Background. 12 lead-Holter monitoring is commonly used for the assessment  of type 1 Brugada repolarization's burden. However, data considering the prevalence and morphology of premature ventricular contractions (PVC) in these patients is lacking.

Purpose. We investigated the prevalence of PVCs in subjects with Brugada syndrome (BRs) phenotype during 24-hour 12 lead-Holter monitoring (12-L Holter), trying to identify their origin according to morphology. 

Methods. From January 2013 to September 2018, a total of 156 patients with type 1 BRs phenotype (spontaneous or drug induced) were screened for PVCs. In these patients we placed the right precordial leads at the second (V1-V2) and the forth (V3-V4) intercostal spaces. 

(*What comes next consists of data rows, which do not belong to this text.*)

Fixpoint split_on (sep : ascii) (s : string) : list string :=
  match s with
  | EmptyString => [EmptyString]
  | String c s' =>
      if Ascii.eqb c sep then EmptyString :: split_on sep s'
      else match split_on sep s' with
           | [] => [String c EmptyString]
           | p :: ps => String c p :: ps
           end
  end.

Definition has_char (c : ascii) (s : string) : bool :=
  existsb (Ascii.eqb c) (String.list_ascii_of_string s).

(** a slash before each part *)
Definition slashed (parts : list string) : string :=
  foldr (λ p s, "/" +:+ p +:+ s) EmptyString parts.

Definition drop_first (s : string) : string :=
  match s with EmptyString => EmptyString | String _ s' => s' end.

Fixpoint last_char (s : string) : option ascii :=
  match s with
  | EmptyString => None
  | String c EmptyString => Some c
  | String _ s' => last_char s'
  end.

Definition hex_value (c : ascii) : option N :=
  let n := Ascii.N_of_ascii c in
  (if (48 <=? n) && (n <=? 57) then Some (n - 48)
   else if (65 <=? n) && (n <=? 70) then Some (n - 55)
   else if (97 <=? n) && (n <=? 102) then Some (n - 87)
   else None)%N.

(** [url.PathUnescape]; [None] for an invalid escape *)
Fixpoint PathUnescape (s : string) : option string :=
  match s with
  | EmptyString => Some EmptyString
  | String "%" (String a (String b s')) =>
      match hex_value a, hex_value b with
      | Some x, Some y => String (Ascii.ascii_of_N (16 * x + y)) <$> PathUnescape s'
      | _, _ => None
      end
  | String "%" _ => None
  | String c s' => String c <$> PathUnescape s'
  end.

(** an invalidly escaped path is used as it is *)
Definition pathUnescape (s : string) : string := default s (PathUnescape s).

(** ** Paths *)

(** [path.Clean], part by part: the parts kept, last first.  A rooted path has
    no parent above its root. *)
Definition clean_step (rooted : bool) (kept : list string) (part : string) : list string :=
  if bool_decide (part = EmptyString) || bool_decide (part = ".") then kept
  else if bool_decide (part = "..") then
    match kept with
    | [] => if rooted then [] else [part]
    | k :: kept' => if bool_decide (k = "..") then part :: kept else kept'
    end
  else part :: kept.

Results. 83 subjects (53%) displayed PVCs. Their mean age was 50 years (range 21-73) and 63 (76%) were male. 14 subjects (17%) had a spontaneous type 1 repolarization whereas 69 (83%) presented a drug induced type 1. One patient had implanted an ICD as secondary prevention after an aborted sudden cardiac death. The others were mostly asymptomatic as only five of them (6%) had history of suspected cardiac syncope. 17 subjects (20%) had performed an electrophysiological study, which resulted positive in 3 cases (4%). The population without PVCs had similar baseline characteristics.
In 59 (71%) patients PVCs were monomorphic, in the other 29% we analyzed the prevalent morphology.
PVCs were classified according to their morphology as follows: (i) left bundle branch block (LBBB)/inferior axis suggesting an origin from the right ventricular outflow tract (RVOT), that was shown in 40 (48%) subjects; (ii) right bundle branch block (RBBB)/left axis suggesting an origin close to the posterior fascicle of the left bundle branch in 36 (43%). The other 7 patients presented several morphologies.
According to their number during the 24-hour monitoring, PVCs were arbitrarily classified as follows: (i) 1-59,present in 62 patients (75%); (ii) 60-749, present in 16 patients (19%); (iii) 750-9000, present in 4 patients (5%); (iv) >9000, in only one patient (1%). 

Conclusions. In our population of subjects with BRs phenotype the prevalence of PCVs is similar to that of the general population. Their morphologies suggest an origin from the RVOT or close to the posterior fascicle of the left bundle branch.